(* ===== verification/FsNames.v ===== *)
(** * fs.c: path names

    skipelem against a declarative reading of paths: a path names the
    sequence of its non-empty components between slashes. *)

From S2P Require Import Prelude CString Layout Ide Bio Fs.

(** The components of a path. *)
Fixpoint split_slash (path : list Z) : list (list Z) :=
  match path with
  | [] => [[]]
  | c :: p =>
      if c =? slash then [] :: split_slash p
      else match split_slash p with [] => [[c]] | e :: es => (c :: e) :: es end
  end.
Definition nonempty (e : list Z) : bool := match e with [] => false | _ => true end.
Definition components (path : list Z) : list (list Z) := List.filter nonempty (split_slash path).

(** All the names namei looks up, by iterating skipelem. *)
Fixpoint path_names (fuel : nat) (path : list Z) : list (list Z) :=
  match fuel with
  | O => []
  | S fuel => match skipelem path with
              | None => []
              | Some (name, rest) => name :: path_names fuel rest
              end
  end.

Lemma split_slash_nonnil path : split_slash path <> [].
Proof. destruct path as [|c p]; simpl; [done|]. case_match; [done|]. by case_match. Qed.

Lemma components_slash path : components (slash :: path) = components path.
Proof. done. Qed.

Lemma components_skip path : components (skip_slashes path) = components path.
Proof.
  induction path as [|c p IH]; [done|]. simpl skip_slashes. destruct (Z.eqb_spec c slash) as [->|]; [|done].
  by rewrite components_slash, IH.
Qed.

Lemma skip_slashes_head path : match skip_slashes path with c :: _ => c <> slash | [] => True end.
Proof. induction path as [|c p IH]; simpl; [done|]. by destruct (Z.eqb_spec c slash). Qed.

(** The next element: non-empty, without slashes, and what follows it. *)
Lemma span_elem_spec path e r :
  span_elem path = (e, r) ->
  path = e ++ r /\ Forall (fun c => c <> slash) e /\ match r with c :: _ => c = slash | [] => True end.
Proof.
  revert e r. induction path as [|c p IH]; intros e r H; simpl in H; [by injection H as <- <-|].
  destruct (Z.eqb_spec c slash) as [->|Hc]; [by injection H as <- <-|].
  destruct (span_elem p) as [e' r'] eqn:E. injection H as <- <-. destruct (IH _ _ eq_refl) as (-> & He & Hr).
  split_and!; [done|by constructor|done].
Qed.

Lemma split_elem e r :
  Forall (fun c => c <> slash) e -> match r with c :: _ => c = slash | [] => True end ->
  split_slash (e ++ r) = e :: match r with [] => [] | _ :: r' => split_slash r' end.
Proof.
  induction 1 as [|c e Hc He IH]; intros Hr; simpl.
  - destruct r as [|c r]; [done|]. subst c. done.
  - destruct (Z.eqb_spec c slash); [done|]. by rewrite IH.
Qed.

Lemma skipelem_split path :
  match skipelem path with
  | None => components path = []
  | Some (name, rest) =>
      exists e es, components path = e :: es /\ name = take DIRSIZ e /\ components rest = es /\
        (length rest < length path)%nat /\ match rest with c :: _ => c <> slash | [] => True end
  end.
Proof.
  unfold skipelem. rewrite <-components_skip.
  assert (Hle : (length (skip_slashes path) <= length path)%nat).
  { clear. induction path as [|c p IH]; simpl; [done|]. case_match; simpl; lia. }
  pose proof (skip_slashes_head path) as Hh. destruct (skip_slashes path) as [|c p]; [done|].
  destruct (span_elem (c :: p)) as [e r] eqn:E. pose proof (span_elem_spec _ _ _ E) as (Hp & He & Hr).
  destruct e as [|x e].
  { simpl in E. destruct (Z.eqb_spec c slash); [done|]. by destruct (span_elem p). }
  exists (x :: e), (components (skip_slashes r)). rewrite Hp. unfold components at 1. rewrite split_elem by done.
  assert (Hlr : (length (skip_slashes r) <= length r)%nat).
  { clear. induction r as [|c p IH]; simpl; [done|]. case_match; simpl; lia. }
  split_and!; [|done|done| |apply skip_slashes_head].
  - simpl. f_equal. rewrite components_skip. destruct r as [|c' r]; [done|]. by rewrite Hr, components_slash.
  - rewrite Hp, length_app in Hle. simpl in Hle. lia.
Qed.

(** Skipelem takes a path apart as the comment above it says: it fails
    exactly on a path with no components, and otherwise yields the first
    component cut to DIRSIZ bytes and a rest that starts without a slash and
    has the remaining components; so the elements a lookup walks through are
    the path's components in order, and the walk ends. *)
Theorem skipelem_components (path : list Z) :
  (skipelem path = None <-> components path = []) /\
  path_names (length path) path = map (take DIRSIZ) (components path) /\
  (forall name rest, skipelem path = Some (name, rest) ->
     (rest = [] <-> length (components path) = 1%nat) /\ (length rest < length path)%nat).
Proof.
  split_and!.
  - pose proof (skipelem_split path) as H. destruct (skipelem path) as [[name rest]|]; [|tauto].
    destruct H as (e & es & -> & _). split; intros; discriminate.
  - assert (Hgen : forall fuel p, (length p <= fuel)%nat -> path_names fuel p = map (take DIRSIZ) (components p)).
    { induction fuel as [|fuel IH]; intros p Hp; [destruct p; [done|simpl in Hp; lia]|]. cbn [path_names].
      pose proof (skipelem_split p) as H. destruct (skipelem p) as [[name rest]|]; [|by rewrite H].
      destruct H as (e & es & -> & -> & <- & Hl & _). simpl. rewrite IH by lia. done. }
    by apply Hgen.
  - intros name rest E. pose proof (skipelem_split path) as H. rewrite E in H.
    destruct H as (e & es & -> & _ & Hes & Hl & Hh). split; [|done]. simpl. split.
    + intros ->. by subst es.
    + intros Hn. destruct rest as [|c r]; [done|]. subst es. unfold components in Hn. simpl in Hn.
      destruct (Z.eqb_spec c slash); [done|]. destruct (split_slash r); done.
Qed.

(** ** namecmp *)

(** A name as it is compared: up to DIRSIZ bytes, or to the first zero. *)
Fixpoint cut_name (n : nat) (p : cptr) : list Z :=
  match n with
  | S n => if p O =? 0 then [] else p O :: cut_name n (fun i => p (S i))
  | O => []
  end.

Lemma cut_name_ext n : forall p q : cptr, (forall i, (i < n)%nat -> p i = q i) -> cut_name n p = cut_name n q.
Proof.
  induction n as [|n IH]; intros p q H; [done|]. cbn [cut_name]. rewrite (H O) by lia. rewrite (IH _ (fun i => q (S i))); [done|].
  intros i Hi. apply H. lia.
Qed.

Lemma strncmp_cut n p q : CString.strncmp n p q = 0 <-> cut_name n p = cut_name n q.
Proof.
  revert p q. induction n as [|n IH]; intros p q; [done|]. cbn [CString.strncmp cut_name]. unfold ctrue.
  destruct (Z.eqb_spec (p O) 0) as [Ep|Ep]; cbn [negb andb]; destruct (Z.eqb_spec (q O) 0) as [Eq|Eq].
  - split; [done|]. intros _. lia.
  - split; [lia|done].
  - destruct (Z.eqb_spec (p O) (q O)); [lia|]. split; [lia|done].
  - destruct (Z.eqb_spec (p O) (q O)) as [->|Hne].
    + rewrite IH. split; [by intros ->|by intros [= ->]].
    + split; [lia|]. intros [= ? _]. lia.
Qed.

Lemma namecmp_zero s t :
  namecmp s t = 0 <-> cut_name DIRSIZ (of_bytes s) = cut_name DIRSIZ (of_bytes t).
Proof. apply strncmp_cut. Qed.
▬▬▬
● Your goal:
Among the lines above, count those containing "injection", and give only the number.

● Written response:
3